Cross Contract Calls Status

Cross Contract calls, introduced on testnet in 2.7.0, need to be prepared for mainnet. It is currently undergoing an internal audit to ensure it is safe to use.

Extended Patch Notes

Do note that there has been more work done than the listed below but we are only sharing the highlights. For more details you can see the latest release pull request here.

Added

Pause/Unpause Precompiles

More granular control over pausing certain functionality in the Aurora EVM was needed. In particular, we needed the ability to quickly pause the functionality, enabling ETH or ERC-20 tokens to be withdrawn from the Engine. This ability had been done by introducing two new functions to the Engine, pause_precompiles and resume_precompiles, which allow the contract owner to enable/disable that new functionality.

Reproducible Builds

While it is not currently possible to reproduce a build without a specific container environment, it is possible to utilize Docker and an image to achieve a reproducible build. A reproducible build is now possible by running the cargo make --profile <profile> build-docker command. This command can then be run to ensure that the Engine at a granular level is reproducible down to the metadata.

Fixes

EVM call stack too small (#638, aurora-is-near/sputnikvm#16)

The EVM call stack is too small on Rust and needs a limit of 1028 depth. Unfortunately, we observed that we had hit this limit.

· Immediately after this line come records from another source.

Definition gitignore_good : string :=
  Str.join nl [".env"; "*.pem"; "*.key"; "db_backups/"; "logs/"].

Definition nginx_conf_good : string :=
  Str.join nl
    ["add_header X-Frame-Options DENY;";
     "add_header X-Content-Type-Options nosniff;";
     "add_header X-XSS-Protection 1;";
     "add_header Strict-Transport-Security max-age=31536000;"].

(** A directory with every file and directory the checks look for, all
    texts complete and no weak value, [.env] having the mode [env_mode]. *)
Definition deployment (env_mode : N) : gmap string node :=
  <[".env" := File env_mode env_good]>
  (<["nginx_ssl" := Dir 16877 (<["fullchain.pem" := File 33188 "cert"]>
                               (<["privkey.pem" := File 33152 "key"]> ∅))]>
  (<["Dockerfile.prod" := File 33188 "FROM python:3.11"]>
  (<["docker-compose.prod.yml" := File 33188 "services:"]>
  (<["entrypoint.prod.sh" := File 33261 "#!/bin/sh"]>
  (<["nginx.prod.conf" := File 33188 nginx_conf_good]>
  (<["logs" := Dir 16877 ∅]>
  (<["db_backups" := Dir 16877 ∅]>
  (<[".gitignore" := File 33188 gitignore_good]>
  (<["build_secure.py" := File 33188 "import py_compile"]> ∅))))))))).

(** Every path the checks test for existence exists. *)
Definition everything_present (d : gmap string node) : bool :=
  present d (Path ".env") && present d ssl_dir && present d cert_file &&
  present d key_file &&
  forallb (fun name => present d (Path name)) required_files &&
  forallb (fun name => present d (Path name)) required_dirs &&
  present d (Path ".gitignore") && present d (Path "build_secure.py").

(** A directory whose [.env] holds an insecure secret key, in capitals. *)
Definition insecure_deployment : gmap string node :=
  {[ ".env" := File 33152 "SECRET_KEY=DJANGO-INSECURE-XYZ" ]}.

(** * The vocabulary of the further statements *)

(** The issue of the environment-file check in the directory [d]. *)
Definition env_issues (d : gmap string node) : list string :=
  match resolve d (Path ".env") with
  | None => [env_not_found]
  | Some (File _ env_content) =>
      report_missing env_missing_vars
        (missing_from (fun var => var +:+ "=") required_vars env_content)
  | Some (Dir _ _) => []
  end.

(** The issues a run records in the directory [d] once it is past the
    environment-file check. *)
Definition blocking_issues (d : gmap string node) : list string :=
  env_issues d ++
  (if present d ssl_dir then ssl_issues d else []) ++
  map file_not_found (absent_in d required_files).

(** [records_at_most m i ws total]: whatever the world, [m] appends at most
    [i] issues and [ws] warnings, and counts at most [total] checks, passed
    and failed together. *)
Definition records_at_most {A} (m : Py A) (i ws total : nat) : Prop :=
  forall w, exists new_issues new_warnings passes,
    self (after m w) = record (self w) new_issues new_warnings passes /\
    length new_issues <= i /\
    length new_warnings <= ws /\
    passes + length new_issues <= total.

(** The closing lines of the summary. *)
Definition ready_message : string :=
  nl +:+ "🎉 All security checks passed! Ready for deployment.".
Definition review_message : string :=
  nl +:+ "✅ No critical issues found. Review warnings before deployment.".
Definition critical_message : string :=
  nl +:+ "❌ Critical issues found. Please fix before deployment.".

(** A line of the summary that shows a recorded message. *)
Definition shown (message : string) : string := "  " +:+ message.

(** What [print_summary] prints for the checker [c]: the counts, the
    recorded messages, the closing lines. *)
Definition summary_counts (c : SecurityChecker) : list string :=
  [nl +:+ Str.repeat "=" 60;
   "📊 SECURITY CHECK SUMMARY";
   Str.repeat "=" 60;
   nl +:+ "✅ Checks passed: " +:+ Str.of_nat (checks_passed c);
   "❌ Checks failed: " +:+ Str.of_nat (checks_failed c);
   "⚠️  Warnings: " +:+ Str.of_nat (length (warnings c))].
(** * A voice-activity detector front end: [src/index.ts]

    The TypeScript module wires a microphone stream to a frame processor and
    validates the detector's options.  This development embeds the module in
    Rocq and checks the statements of the specification against it.

    - JavaScript numbers are IEEE 754 binary64 values.  They are modelled by
      the Standard Library's [spec_float] at precision 53 and maximal
      exponent 1024, with the comparison, product and quotient that library
      defines; [Math.ceil] and [Array.prototype.includes] follow ECMAScript.
    - Logging and the browser's audio platform are effects.  They are modelled
      by a trace of events carried in a small writer-and-exception monad.
    - Objects are records; their mutable fields are threaded explicitly.  A
      call that may throw after it has assigned a field returns the object as
      it leaves it together with the exception.
    - An [ArrayBuffer] is its list of bytes; a [Float32Array] over it reads
      them four by four. *)

From Stdlib Require Import ZArith QArith Qpower List String Bool Lia.
From Stdlib Require Import SpecFloat.
From Stdlib Require Strings.Byte.
Import ListNotations.

Set Implicit Arguments.

(** ** JavaScript numbers *)

Module Number.

Definition prec : Z := 53.
Definition emax : Z := 1024.

Definition number : Type := spec_float.

(** An integer literal. *)
Definition of_Z (z : Z) : number := binary_normalize prec emax z 0 false.

Definition mul : number -> number -> number := SFmul prec emax.
Definition div : number -> number -> number := SFdiv prec emax.
Definition sub : number -> number -> number := SFsub prec emax.

(** A decimal literal [a / b] with [a] and [b] exactly representable: the
    correctly rounded quotient is the double nearest to the decimal. *)
Definition decimal (a b : Z) : number := div (of_Z a) (of_Z b).

(** The relational operators.  [x > y] is evaluated as [y < x]; every
    comparison with NaN is false. *)
Definition lt (x y : number) : bool := SFltb x y.
Definition gt (x y : number) : bool := SFltb y x.
Definition le (x y : number) : bool := SFleb x y.
Definition ge (x y : number) : bool := SFleb y x.
(** Strict equality [x === y] on numbers. *)
Definition eq (x y : number) : bool := SFeqb x y.

Definition isFinite (x : number) : bool :=
  match x with S754_zero _ | S754_finite _ _ _ => true | _ => false end.

(** SameValueZero, the comparison of [Array.prototype.includes]. *)
Definition sameValueZero (x y : number) : bool :=
  match x, y with
  | S754_nan, S754_nan => true
  | _, _ => SFeqb x y
  end.

Fixpoint includes (l : list number) (x : number) : bool :=
  match l with
  | [] => false
  | y :: l' => sameValueZero y x || includes l' x
  end.

(** The ceiling of [a / b], for [b] positive. *)
Definition ceil_div (a b : Z) : Z := - ((- a) / b).

(** The integer [Math.ceil] computes for the finite value [(-1)^s m 2^e]. *)
Definition ceilZ (s : bool) (m : positive) (e : Z) : Z :=
  match e with
  | Zneg p => ceil_div (cond_Zopp s (Zpos m)) (Z.pow_pos 2 p)
  | _ => cond_Zopp s (Zpos m) * 2 ^ e
  end.

(** The double holding the non-zero integer [(-1)^s k], for [k] below
    [2^53]: the mantissa is shifted to the canonical exponent. *)
Definition of_pos (s : bool) (k : positive) : number :=
  let '(m, e) := shl_align k 0 (fexp prec emax (Zpos (digits2_pos k))) in
  S754_finite s m e.

(** [Math.ceil]: NaN, the infinities and the zeros are returned unchanged, so
    is a finite number without fractional bits; a number in (-1, 0) gives
    [-0]. *)
Definition Math_ceil (x : number) : number :=
  match x with
  | S754_finite s m (Zneg p) =>
      match ceilZ s m (Zneg p) with
      | Z0 => S754_zero s
      | Zpos k => of_pos false k
      | Zneg k => of_pos true k
      end
  | _ => x
  end.

(** The rational a finite double denotes. *)
Definition F2Q (s : bool) (m : positive) (e : Z) : Q :=
  (inject_Z (cond_Zopp s (Zpos m)) * (2 # 1) ^ e)%Q.

Definition value (x : number) : option Q :=
  match x with
  | S754_zero _ => Some 0%Q
  | S754_finite s m e => Some (F2Q s m e)
  | _ => None
  end.

(** [x] denotes the integer [n]. *)
Definition is_integer (x : number) (n : Z) : Prop :=
  exists q, value x = Some q /\ (q == inject_Z n)%Q.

BN256 precompile had a regression (#637)

BN256 had a regression from the previous release where (0,0) points resulted in a revert and not successfully executing as they do exist on the curve.

Modular exponentiation under estimated gas (c7e9b8e6)

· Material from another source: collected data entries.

(** A relation between databases that the fault schedule does not affect. *)
Class FaultBlind (R : Db -> Db -> Prop) : Prop := fault_blind : forall d fs, R d (set_faults fs d).

#[export] Instance same_data_fault_blind : FaultBlind same_data.
Proof. intros d fs. unfold same_data. by destruct d. Qed.

Section steps.
Context (R : Db -> Db -> Prop) `{!PreOrder R} `{!FaultBlind R}.

Lemma steps_stmt : steps R stmt.
Proof.
  intros d. destruct (stmt d) as [r d'] eqn:E. apply stmt_same in E. cbn.
  rewrite E. apply fault_blind.
Qed.

Lemma steps_query {A} (f : Db -> A) : steps R (query f).
Proof. unfold query. eauto using steps_stmt with steps_db typeclass_instances. Qed.

Lemma steps_query_row {A} (f : Db -> option A) : steps R (query_row f).
Proof. unfold query_row. eauto using steps_query with steps_db typeclass_instances. Qed.

Lemma steps_exec (f : Db -> Db) : (forall d, R d (f d)) -> steps R (exec f).
Proof.
  intros Hf. unfold exec. apply steps_bind; [done|apply steps_stmt|intros _].
  apply steps_modify; auto.
Qed.

Lemma steps_exec_uploads p f :
  (forall d, R d (set_uploads (update p (f d) (uploads d)) d)) -> steps R (exec_uploads p f).
Proof.
  intros Hf. unfold exec_uploads.
  apply steps_bind; [done|apply steps_stmt|intros _].
  apply steps_bind; [done|apply steps_gets; done|intros n].
  apply steps_bind; [done|apply steps_modify; auto|intros _]. by apply steps_ret.
Qed.

Lemma steps_in_tx {A} (body : DbM (tx_exit A)) : steps R body -> steps R (in_tx body).
Proof.
  intros Hb. unfold in_tx. apply steps_bind; [done|apply steps_stmt|intros _].
  intros d. specialize (Hb d). unfold finish_tx.
  destruct (body d) as [[[a|a]|e] d']; cbn in *; try apply fault_blind.
  destruct (stmt d') as [[[]|e] d''] eqn:E; cbn; [|apply fault_blind].
  etransitivity; [exact Hb|]. apply stmt_same in E. rewrite E. apply fault_blind.
Qed.
End steps.

#[export] Hint Resolve steps_stmt steps_query steps_query_row steps_in_tx : steps_db.

Lemma stmt_cases d :
  (exists fs, stmt d = (Ok tt, set_faults fs d)) \/ (exists e fs, stmt d = (Err (ENew e), set_faults fs d)).
Proof.
  unfold stmt. destruct (faults d) as [|[e|] fs] eqn:E; eauto.
  left. exists []. destruct d; cbn in *; by subst.
Qed.

Lemma stmt_ok d x d' : stmt d = (Ok x, d') -> exists fs, d' = set_faults fs d.
Proof. destruct (stmt_cases d) as [[fs ->]|(e & fs & ->)]; intros [= _ <-]; eauto. Qed.

Lemma query_ok {A} (f : Db -> A) d a d' : query f d = (Ok a, d') ->
  exists fs, d' = set_faults fs d /\ a = f d'.
Proof.
  unfold query. intros Hrun. apply bind_ok in Hrun as ([] & d1 & Hs & Hrun).
  apply stmt_ok in Hs as (fs & ->). injection Hrun as <- <-. eauto.
Qed.

Lemma query_row_ok {A} (f : Db -> option A) d a d' : query_row f d = (Ok a, d') ->
  exists fs, f (set_faults fs d) = Some a /\ d' = set_faults fs d.
Proof.
  unfold query_row. intros Hrun. apply bind_ok in Hrun as (o & d1 & Hq & Hrun).
  apply query_ok in Hq as (fs & -> & ->). exists fs. unfold of_result in Hrun.
  destruct (f _); [|done]. injection Hrun as <- <-. done.
Qed.

Lemma exec_ok (f : Db -> Db) d x d' : exec f d = (Ok x, d') -> exists fs, d' = f (set_faults fs d).
Proof.
  unfold exec. intros Hrun. apply bind_ok in Hrun as ([] & d1 & Hs & Hrun).
  apply stmt_ok in Hs as (fs & ->). injection Hrun as _ <-. eauto.
Qed.

(** A read of one row fails with [sql.ErrNoRows] exactly when there is none. *)
Lemma query_row_err {A} (f : Db -> option A) d e d' : query_row f d = (Err e, d') ->
  exists fs, d' = set_faults fs d /\
    ((e = ESentinel ErrNoRows /\ f (set_faults fs d) = None) \/ exists m, e = ENew m).
Proof.
  unfold query_row, query, mbind, ST_bind, gets, of_result.
  destruct (stmt_cases d) as [[fs ->]|(m & fs & ->)].
  - destruct (f (set_faults fs d)) eqn:E; intros [= <- <-]. exists fs. auto.
  - intros [= <- <-]. eauto 10.
Qed.

(** Execute the statements of a handler one at a time, both outcomes each. *)
Ltac db_cases :=
  repeat (cbn; match goal with
  | |- context [stmt ?d] =>
      let fs := fresh "fs" in let e := fresh "e" in
      destruct (stmt_cases d) as [[fs ->]|(e & fs & ->)]
  end); cbn.

(** No statement fails. *)
Definition healthy (d : Db) : Prop := faults d = [].

Lemma stmt_healthy d : healthy d -> stmt d = (Ok tt, d).
Proof. unfold healthy, stmt. by intros ->. Qed.

(** Execute the statements of a handler on a healthy database. *)
Ltac db_healthy H := repeat (cbn; rewrite (stmt_healthy _ H)); cbn.

(** *** Runs of transactions and statements *)

Section run.
Context {A : Type}.
Implicit Types (body : DbM (tx_exit A)).

(** A transaction that fails leaves every table as it was. *)
Lemma in_tx_err body d e d' : in_tx body d = (Err e, d') -> same_data d d'.
Proof.
  unfold in_tx, mbind, ST_bind. destruct (stmt_cases d) as [[fs ->]|(e0 & fs & ->)].
  - unfold finish_tx, rollback. destruct (body _) as [[[a|a]|e1] d1].
    + destruct (stmt d1) as [[[]|e2] d2]; intros [= _ <-]. by destruct d.
    + by intros [= _ _].
    + intros [= _ <-]. by destruct d.
  - intros [= _ <-]. by destruct d.
Qed.

Lemma in_tx_ok body d a d' : in_tx body d = (Ok a, d') ->
  (exists fs d1, body (set_faults fs d) = (Ok (Commit a), d1) /\ same_data d1 d')
  \/ (exists fs d1, body (set_faults fs d) = (Ok (Abandon a), d1) /\ same_data d d').
Proof.
  unfold in_tx, mbind, ST_bind. destruct (stmt_cases d) as [[fs ->]|(e0 & fs & ->)]; [|done].
  unfold finish_tx, rollback. destruct (body _) as [[[b|b]|e1] d1] eqn:Eb; [| |done].
  - destruct (stmt d1) as [[[]|e2] d2] eqn:E2; intros [= <- <-].
    left. eexists _, _. split; [done|]. by eapply stmt_same.
  - intros [= <- <-]. right. eexists _, _. split; [done|]. by destruct d.
Qed.
End run.

(** What an UPDATE on uploads can do. *)
Lemma exec_uploads_cases p f d :
  (exists fs, exec_uploads p f d = (Ok (affected p (uploads d)),
     set_uploads (update p (f (set_faults fs d)) (uploads d)) (set_faults fs d)))
  \/ (exists e fs, exec_uploads p f d = (Err (ENew e), set_faults fs d)).
Proof. unfold exec_uploads, mbind, ST_bind. db_cases; eauto. Qed.

Lemma query_healthy {A} (f : Db -> A) d : healthy d -> query f d = (Ok (f d), d).
Proof. intros H. unfold query, mbind, ST_bind, gets. by rewrite (stmt_healthy d H). Qed.

Lemma exec_uploads_healthy p f d : healthy d ->
  exec_uploads p f d = (Ok (affected p (uploads d)), set_uploads (update p (f d) (uploads d)) d).
Proof.
  intros H. unfold exec_uploads, mbind, ST_bind, gets, modify. by rewrite (stmt_healthy d H).
Qed.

Before execution can occur on precompile, we must estimate the gas before executing the code itself. Unfortunately, for some inputs with exponents of 0, the gas estimated was severely underestimated as 200 gwei. The math was updated to fix this:

Before fix:

gas = mul_complexity * iteration_count / 3

After fix:

gas = mul_complexity * max(iteration_count, 1) / 3

After this patch, an input of 0x000000000000090000000000000000, which prior resulted in a gas value of 200 gwei, now correctly estimates 18,446,744,073,709,551,615 gwei.

This fix patches an issue causing some transactions to hit the max gas limit on NEAR at no cost to an adversary keen on draining NEAR balances of relayers. This patch had not affected Aurora's relayer RPC, but it may have affected others' relayer RPCs.

Minor improvements to Cross Contract Calls

Allow Cross Contract Calls to perform any possible NEAR call (#610)

We define a new data structure called NearPromise, which can model all possible promise actions on NEAR. This includes all batch actions and all promise combinators. The data type is recursive because long chains of callback are allowed in NEAR, and the "And" combinator can join any promises together.

The purpose of adding this definition is to allow users of the Cross Contract Call feature to make any transaction on NEAR that they could do if they had their NEAR account.

Note that this change is backwards compatible with the current Cross Contract Call feature because this PR adds a new variant to PromiseArgs, the type used in CrossContractCallArgs.

Only update the router contract version in storage if the deployment is successful (#616)

In the Cross Contract Call flow, we store the current version of each deployed sub-account in the Engine's storage. When a router contract needs to be updated (or the sub-account does not yet exist), we must deploy the new version and update the entry in storage. The storage update is done as a callback after the deployment. In this fix, we added logic to check that the deploy was successful before updating the version in storage.

Ensure the Cross Contract Call router attaches enough gas to execute (#622)

While working on the native token connector, we could not eagerly execute promises with callbacks using the Cross Contract Call mechanism. This problem was because the Cross Contract Call precompile needed to attach more NEAR gas to the router's execute a function when promises were involved. The amount of gas needed scales linearly with the number of callbacks. We fixed the issue and the Cross Contract Call precompile now accounts for the linearly increasing amount of gas needed for promises with callbacks.

Authors

Many thanks to our contributors to this release below.